[Task item]: Word for word, restate the lines of the data from the first through the one containing "- destruct (Ascii.ascii_dec", and nothing else.

[Collected data entries]:
____

(* ===== verification/PyString.v ===== *)
(** * Python string operations used by the backend

    [str_contains p s] is Python's [p in s] on strings (substring test),
    used by the text-level safety checks; [str_lstrip] is [s.lstrip()]
    (whitespace as [str.isspace] defines it on code points below 256),
    used by the Anthropic prompt conversion; [py_fmt_opt] is how an
    f-string prints an [Optional[str]].  The specification of each is
    proved here once and reused by the components. *)

From S2P Require Import Prelude.

(** ** Concatenation

    stdpp declares [String.app] [simpl never], so the lemmas below go
    through [str_app_cons] instead of [simpl]. *)

Lemma str_app_cons (c : Ascii.ascii) (a b : string) :
  String c a +:+ b = String c (a +:+ b).
Proof. reflexivity. Qed.

Lemma str_app_nil_l (s : string) : "" +:+ s = s.
Proof. reflexivity. Qed.

Lemma str_app_nil_r (s : string) : s +:+ "" = s.
Proof. induction s as [|c s IH]; [done|by rewrite str_app_cons, IH]. Qed.

Lemma str_app_assoc (a b c : string) : a +:+ b +:+ c = (a +:+ b) +:+ c.
Proof. induction a as [|x a IH]; [done|by rewrite !str_app_cons, IH]. Qed.

Lemma str_app_length (a b : string) :
  String.length (a +:+ b) = String.length a + String.length b.
Proof. induction a as [|x a IH]; [done|rewrite str_app_cons; simpl; by rewrite IH]. Qed.

Lemma str_app_inj_l (p a b : string) : p +:+ a = p +:+ b -> a = b.
Proof. induction p as [|x p IH]; [done|]. rewrite !str_app_cons. intros [= H]. by apply IH. Qed.

#[export] Hint Rewrite str_app_cons str_app_nil_r : py_rw.

(** ** [s.startswith(p)] and [p in s] *)

Lemma str_prefix_spec (p s : string) :
  String.prefix p s = true <-> exists b, s = p +:+ b.
Proof.
  revert s. induction p as [|x p IH]; intros [|y s]; simpl;
    try setoid_rewrite str_app_cons.
  - split; [exists ""; done|done].
  - split; [exists (String y s); done|done].
  - split; [done|intros [b Hb]; discriminate].
  - destruct (Ascii.ascii_dec x y) as [->|Hne].
    + rewrite IH. split; intros [b Hb]; exists b; [by rewrite Hb|congruence].
    + split; [done|intros [b [= ? _]]; congruence].
Qed.

Lemma str_prefix_app_l (p q s : string) :
  String.prefix (p +:+ q) s = true -> String.prefix p s = true.
Proof.
  rewrite !str_prefix_spec. intros [b ->]. exists (q +:+ b). symmetry. apply str_app_assoc.
Qed.

(** [p in s] *)
Fixpoint str_contains (p s : string) : bool :=
  String.prefix p s ||
  match s with
  | EmptyString => false
  | String _ s' => str_contains p s'
  end.

Lemma str_contains_unfold (p s : string) :
  str_contains p s = true <->
  String.prefix p s = true \/
  match s with EmptyString => False | String _ s' => str_contains p s' = true end.
Proof. destruct s; simpl; rewrite orb_true_iff; naive_solver. Qed.

Lemma str_contains_spec (p s : string) :
  str_contains p s = true <-> exists a b, s = a +:+ p +:+ b.
Proof.
  induction s as [|c s IH]; rewrite str_contains_unfold, str_prefix_spec;
    try setoid_rewrite str_app_cons.
  - split.
    + intros [[b Hb]|[]]. by exists "", b.
    + intros [[|? a] [b Hb]]; [left; by exists b|discriminate].
  - rewrite IH. split.
    + intros [[b Hb]|[a [b Hab]]]; [by exists "", b|].
      exists (String c a), b. by rewrite Hab.
    + intros [[|x a] [b Hab]]; simpl in Hab; [left; by exists b|].
      right. injection Hab as -> Hs. by exists a, b.
Qed.

(** The substring test is monotone: text around a match keeps it. *)
Lemma str_contains_frame (p a s b : string) :
  str_contains p s = true -> str_contains p (a +:+ s +:+ b) = true.
Proof.
  rewrite !str_contains_spec. intros [a' [b' ->]].
  exists (a +:+ a'), (b' +:+ b). rewrite <- !str_app_assoc. done.
Qed.

Lemma str_contains_refl (p : string) : str_contains p p = true.
Proof. apply str_contains_spec. exists "", "". by rewrite str_app_nil_r. Qed.

(** [x in l] for a list or set of strings *)
Definition str_in (x : string) (l : list string) : bool := bool_decide (x ∈ l).

Lemma str_in_spec x l : str_in x l = true <-> x ∈ l.
Proof. unfold str_in. apply bool_decide_eq_true. Qed.

(** ** [s.lstrip()] *)

(** [c.isspace()] on code points 0 to 255: tab, newline, vertical tab,
    form feed, carriage return, the separators 0x1c to 0x1f, space,
    next line (0x85) and no-break space (0xa0). *)
Definition py_isspace (c : Ascii.ascii) : bool :=
  match Ascii.nat_of_ascii c with
  | 9 | 10 | 11 | 12 | 13 | 28 | 29 | 30 | 31 | 32 | 133 | 160 => true
  | _ => false
  end.

Fixpoint str_lstrip (s : string) : string :=
  match s with
  | EmptyString => EmptyString
  | String c s' => if py_isspace c then str_lstrip s' else s
  end.

Lemma str_lstrip_app_ws (w s : string) :
  (forall c, String.get 0 s = Some c -> py_isspace c = false) ->
  Forall (fun c => py_isspace c = true) (String.list_ascii_of_string w) ->
  str_lstrip (w +:+ s) = s.
Proof.
  intros Hs. induction w as [|c w IH]; simpl.
  - intros _. destruct s as [|c s]; simpl; [done|].
    by rewrite (Hs c eq_refl).
  - intros [Hc Hw]%Forall_cons. rewrite Hc. by apply IH.
Qed.

(** ** f-strings *)

(** [\n] *)
Definition newline : string := String (Ascii.ascii_of_nat 10) EmptyString.

(** [f"{x}"] for [x : Optional[str]]: [None] prints as [None]. *)
Definition py_fmt_opt (o : option string) : string :=
  match o with Some s => s | None => "None" end.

____

[Result]:
(* ===== verification/PyString.v ===== *)
(** * Python string operations used by the backend

    [str_contains p s] is Python's [p in s] on strings (substring test),
    used by the text-level safety checks; [str_lstrip] is [s.lstrip()]
    (whitespace as [str.isspace] defines it on code points below 256),
    used by the Anthropic prompt conversion; [py_fmt_opt] is how an
    f-string prints an [Optional[str]].  The specification of each is
    proved here once and reused by the components. *)

From S2P Require Import Prelude.

(** ** Concatenation

    stdpp declares [String.app] [simpl never], so the lemmas below go
    through [str_app_cons] instead of [simpl]. *)

Lemma str_app_cons (c : Ascii.ascii) (a b : string) :
  String c a +:+ b = String c (a +:+ b).
Proof. reflexivity. Qed.

Lemma str_app_nil_l (s : string) : "" +:+ s = s.
Proof. reflexivity. Qed.

Lemma str_app_nil_r (s : string) : s +:+ "" = s.
Proof. induction s as [|c s IH]; [done|by rewrite str_app_cons, IH]. Qed.

Lemma str_app_assoc (a b c : string) : a +:+ b +:+ c = (a +:+ b) +:+ c.
Proof. induction a as [|x a IH]; [done|by rewrite !str_app_cons, IH]. Qed.

Lemma str_app_length (a b : string) :
  String.length (a +:+ b) = String.length a + String.length b.
Proof. induction a as [|x a IH]; [done|rewrite str_app_cons; simpl; by rewrite IH]. Qed.

Lemma str_app_inj_l (p a b : string) : p +:+ a = p +:+ b -> a = b.
Proof. induction p as [|x p IH]; [done|]. rewrite !str_app_cons. intros [= H]. by apply IH. Qed.

#[export] Hint Rewrite str_app_cons str_app_nil_r : py_rw.

(** ** [s.startswith(p)] and [p in s] *)

Lemma str_prefix_spec (p s : string) :
  String.prefix p s = true <-> exists b, s = p +:+ b.
Proof.
  revert s. induction p as [|x p IH]; intros [|y s]; simpl;
    try setoid_rewrite str_app_cons.
  - split; [exists ""; done|done].
  - split; [exists (String y s); done|done].
  - split; [done|intros [b Hb]; discriminate].
  - destruct (Ascii.ascii_dec x y) as [->|Hne].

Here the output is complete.